All lines in the records below that hold "connection" are to be shown.

===== EXTRACTED INFORMATION

(** ** Sample runs for the further properties *)

Lemma X1_witness :
  let environ' := <["VAULT_KEY" := "other"]> (<["HOME" := "/root"]> Demo.environ) in
  parse_args Demo.argv Demo.environ = parse_args Demo.argv environ'.
Proof.
  intros environ'.
  apply (proj2 (X1_shadowed_environment Demo.argv Demo.environ environ')).
  vm_compute. repeat constructor.
Defined.

Lemma X2_witness :
  true = negb (flag_no_verify_tls Demo.argv).
Proof.
  apply (X2_tls_verification Demo.str_exn Demo.repr_value Demo.argv
           Demo.environ Demo.world
           (VaultLogin (Some "https://vaulturl.com") true (Some "user1")
              "hunter2") true).
  - vm_compute. left. reflexivity.
  - reflexivity.
Defined.

Lemma X3_witness :
  exit_code Demo.str_exn Demo.repr_value Demo.argv Demo.environ
    Failing.login_refused = 1%Z ∧
  last (trace Demo.str_exn Demo.repr_value Demo.argv Demo.environ
          Failing.login_refused)
  = Some (Stdout "❌ Vault auth error: permission denied") ∧
  List.filter is_vault_read
    (trace Demo.str_exn Demo.repr_value Demo.argv Demo.environ
       Failing.login_refused) = [] ∧
  platform_calls
    (trace Demo.str_exn Demo.repr_value Demo.argv Demo.environ
       Failing.login_refused) = [].
Proof.
  apply (X3_vault_login_refused Demo.str_exn Demo.repr_value Demo.argv
           Demo.environ Failing.login_refused "hunter2").
  - vm_compute. reflexivity.
  - vm_compute. reflexivity.
  - left. eexists. reflexivity.
Defined.

Lemma X4_witness :
  run Demo.str_exn Demo.repr_value Demo.argv Demo.environ_empty_password
    Failing.no_terminal
  = (1%Z,
     [GetPass "Enter Vault userpass password for user1: ";
      Traceback (Foreign "EOF when reading a line")]).
Proof.
  apply (X4_prompt_failure Demo.str_exn Demo.repr_value Demo.argv
           Demo.environ_empty_password Failing.no_terminal).
  - vm_compute. reflexivity.
  - right. vm_compute. reflexivity.
  - reflexivity.
Defined.

Lemma X5_witness :
  let w := with_secret Demo.world (Err (Foreign "invalid path")) in
  exit_code Demo.str_exn Demo.repr_value Demo.argv Demo.environ w = 1%Z ∧
  last (trace Demo.str_exn Demo.repr_value Demo.argv Demo.environ w)
  = Some (Stdout "❌ Error reading Vault secret: invalid path") ∧
  platform_calls (trace Demo.str_exn Demo.repr_value Demo.argv Demo.environ w)
  = [].
Proof.
  intros w.
  apply (X5_secret_read_error Demo.str_exn Demo.repr_value Demo.argv
           Demo.environ w "hunter2" (Foreign "invalid path")).
  - reach.
  - reflexivity.
Defined.

Lemma X6_witness :
  let w := Demo.with_find Demo.world
             (Ok (Demo.ok_response (JObj {["results" := JList [JObj ∅]]}))) in
  exit_code Demo.str_exn Demo.repr_value Demo.argv Demo.environ w = 1%Z ∧
  last (trace Demo.str_exn Demo.repr_value Demo.argv Demo.environ w)
  = Some (Stdout "❌ Error fetching credential: 'id'") ∧
  platform_calls (trace Demo.str_exn Demo.repr_value Demo.argv Demo.environ w)
  = [HttpGet Demo.session
       "https://awxurl.com/api/v2/credentials/?name=my-credential" true].
Proof.
  intros w.
  apply (X6_search_error Demo.str_exn Demo.repr_value Demo.argv Demo.environ
           w "hunter2" (JStr "X") (KeyError (SubStr "id"))).
  - reach.
  - vm_compute. reflexivity.
Defined.

Lemma X7_witness :
  let w := Demo.with_find Demo.world
             (Ok (Failing.forbidden
                    (JObj {["results" := JList [JObj {["id" := JInt 7]}]]}))) in
  exit_code Demo.str_exn Demo.repr_value Demo.argv Demo.environ w = 1%Z ∧
  last (trace Demo.str_exn Demo.repr_value Demo.argv Demo.environ w)
  = Some (Stdout "❌ Error fetching credential: 403 Client Error: Forbidden for url: https://awxurl.com/api/v2/credentials/?name=my-credential") ∧
  patch_bodies (trace Demo.str_exn Demo.repr_value Demo.argv Demo.environ w)
  = [].
Proof.
  intros w.
  apply (X7_search_http_error Demo.str_exn Demo.repr_value Demo.argv
           Demo.environ w "hunter2" (JStr "X")
           (Failing.forbidden
              (JObj {["results" := JList [JObj {["id" := JInt 7]}]]}))).
  - reach.
  - reflexivity.
  - simpl. lia.
Defined.

Lemma X8_witness :
  let w := Demo.with_detail Demo.world (Err (Foreign "timed out")) in
  exit_code Demo.str_exn Demo.repr_value Demo.argv Demo.environ w = 1%Z ∧
  last (trace Demo.str_exn Demo.repr_value Demo.argv Demo.environ w)
  = Some (Stdout "❌ Failed to fetch credential details: timed out") ∧
  patch_bodies (trace Demo.str_exn Demo.repr_value Demo.argv Demo.environ w)
  = [].
Proof.
  intros w.
  apply (X8_fetch_failure Demo.str_exn Demo.repr_value Demo.argv Demo.environ
           w "hunter2" (JStr "X") (JInt 7) (Foreign "timed out")).
  - reach.
  - reflexivity.
Defined.

Lemma X9_witness :
  let w := Demo.with_detail Demo.world
             (Ok (Demo.ok_response (JObj {["inputs" := JNull]}))) in
  exit_code Demo.str_exn Demo.repr_value Demo.argv Demo.environ w = 1%Z ∧
  last (trace Demo.str_exn Demo.repr_value Demo.argv Demo.environ w)
  = Some (Traceback (TypeErrorSetItem TNone (SubStr "role_id"))) ∧
  patch_bodies (trace Demo.str_exn Demo.repr_value Demo.argv Demo.environ w)
  = [].
Proof.
  intros w.
  apply (X9_inputs_not_a_mapping Demo.str_exn Demo.repr_value Demo.argv
           Demo.environ w "hunter2" (JStr "X") (JInt 7) JNull).
  - reach.
  - vm_compute. reflexivity.
  - simpl. discriminate.
Defined.

Lemma X10_witness :
  let w := Demo.with_patch Demo.world (Err (Foreign "connection reset")) in
  exit_code Demo.str_exn Demo.repr_value Demo.argv Demo.environ w = 0%Z ∧
  last (trace Demo.str_exn Demo.repr_value Demo.argv Demo.environ w)
  = Some (Stdout "❌ Error during update: connection reset").
Proof.
  intros w.
  apply (X10_update_exception Demo.str_exn Demo.repr_value Demo.argv
           Demo.environ w "hunter2" (JStr "X") (JInt 7)
           {["a" := JInt 1; "b" := JInt 2]} (Foreign "connection reset")).
  - reach.
  - reflexivity.
Defined.

Lemma X11_witness :
  let accepted :=
    {| status_code := 202; text := ""; json_body := Ok JNull;
       reason := "Accepted";
       response_url := "https://awxurl.com/api/v2/credentials/7/" |} in
  let w := Demo.with_patch Demo.world (Ok accepted) in
  last (trace Demo.str_exn Demo.repr_value Demo.argv Demo.environ w)
  = Some (Stdout "✅ Successfully updated 'role_id' for credential 'my-credential' (ID 7)").
Proof.
  intros accepted w.
  apply (proj2 (X11_success_line Demo.str_exn Demo.repr_value Demo.argv
                  Demo.environ w "hunter2" (JStr "X") (JInt 7)
                  {["a" := JInt 1; "b" := JInt 2]} ltac:(reach))).
  exists accepted. split; [reflexivity|]. right. reflexivity.
Defined.

Lemma X13_witness :
  configured (parse_args Demo.argv Demo.environ) = true ∧
  vault_ok Demo.world ∧
  ∃ role_id,
    retrieved_secret Demo.world (parse_args Demo.argv Demo.environ)
    = Ok role_id ∧ truthy role_id = true.
Proof.
  apply (X13_platform_after_vault Demo.str_exn Demo.repr_value Demo.argv
           Demo.environ Demo.world
           (HttpGet Demo.session
              "https://awxurl.com/api/v2/credentials/?name=my-credential" true)).
  - vm_compute. do 4 right. left. reflexivity.
  - reflexivity.
Defined.

Lemma X14_witness :
  fst (auth Demo.session) = Some "user1" ∧
  headers Demo.session !! "Content-Type" = Some "application/json" ∧
  ∀ name, name ≠ "Content-Type" →
          headers Demo.session !! name = default_headers Demo.world !! name.
Proof.
  apply (X14_platform_session Demo.str_exn Demo.repr_value Demo.argv
           Demo.environ Demo.world
           (HttpGet Demo.session
              "https://awxurl.com/api/v2/credentials/?name=my-credential" true)
           Demo.session).
  - vm_compute. do 4 right. left. reflexivity.
  - reflexivity.
Defined.

Lemma X15_witness :
  let args := parse_args Demo.argv Demo.environ in
  let echo :=
    {| status_code := 400;
       text := "role_id 'another' is not valid";
       json_body := Err (Foreign "Expecting value");
       reason := "Bad Request";
       response_url := "https://awxurl.com/api/v2/credentials/7/" |} in
  let w2 :=
    with_secret (Demo.with_patch Demo.world (Ok echo))
      (Ok (secret_response
             (JObj {["credentials" := JObj {["password" := JStr "another"]}]}))) in
  exit_code Demo.str_exn Demo.repr_value Demo.argv Demo.environ Demo.world
  = exit_code Demo.str_exn Demo.repr_value Demo.argv Demo.environ w2 ∧
  ∃ before,
    patch_bodies before = [] ∧
    ((trace Demo.str_exn Demo.repr_value Demo.argv Demo.environ Demo.world
      = before ∧
      trace Demo.str_exn Demo.repr_value Demo.argv Demo.environ w2 = before) ∨
     ∃ cred_id inputs,
       trace Demo.str_exn Demo.repr_value Demo.argv Demo.environ Demo.world
       = before ++
         [HttpPatch (new_session Demo.world args "hunter2")
            (cred_url_of Demo.repr_value args cred_id)
            (patch_body (JObj (<["role_id" := JStr "X"]> inputs))) true;
          Stdout (update_report Demo.str_exn Demo.repr_value Demo.world args
                    cred_id)] ∧
       trace Demo.str_exn Demo.repr_value Demo.argv Demo.environ w2
       = before ++
         [HttpPatch (new_session Demo.world args "hunter2")
            (cred_url_of Demo.repr_value args cred_id)
            (patch_body (JObj (<["role_id" := JStr "another"]> inputs))) true;
          Stdout (update_report Demo.str_exn Demo.repr_value w2 args
                    cred_id)]).
Proof.
  intros args echo w2.
  apply (X15_secret_only_in_patch Demo.str_exn Demo.repr_value Demo.argv
           Demo.environ Demo.world w2 "hunter2" (JStr "X") (JStr "another")).
  - repeat split.
  - reach.
  - vm_compute. reflexivity.
  - reflexivity.
Defined.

==========

SOLUTION TO THE EXERCISE:
  let w := Demo.with_patch Demo.world (Err (Foreign "connection reset")) in
  = Some (Stdout "❌ Error during update: connection reset").
           {["a" := JInt 1; "b" := JInt 2]} (Foreign "connection reset")).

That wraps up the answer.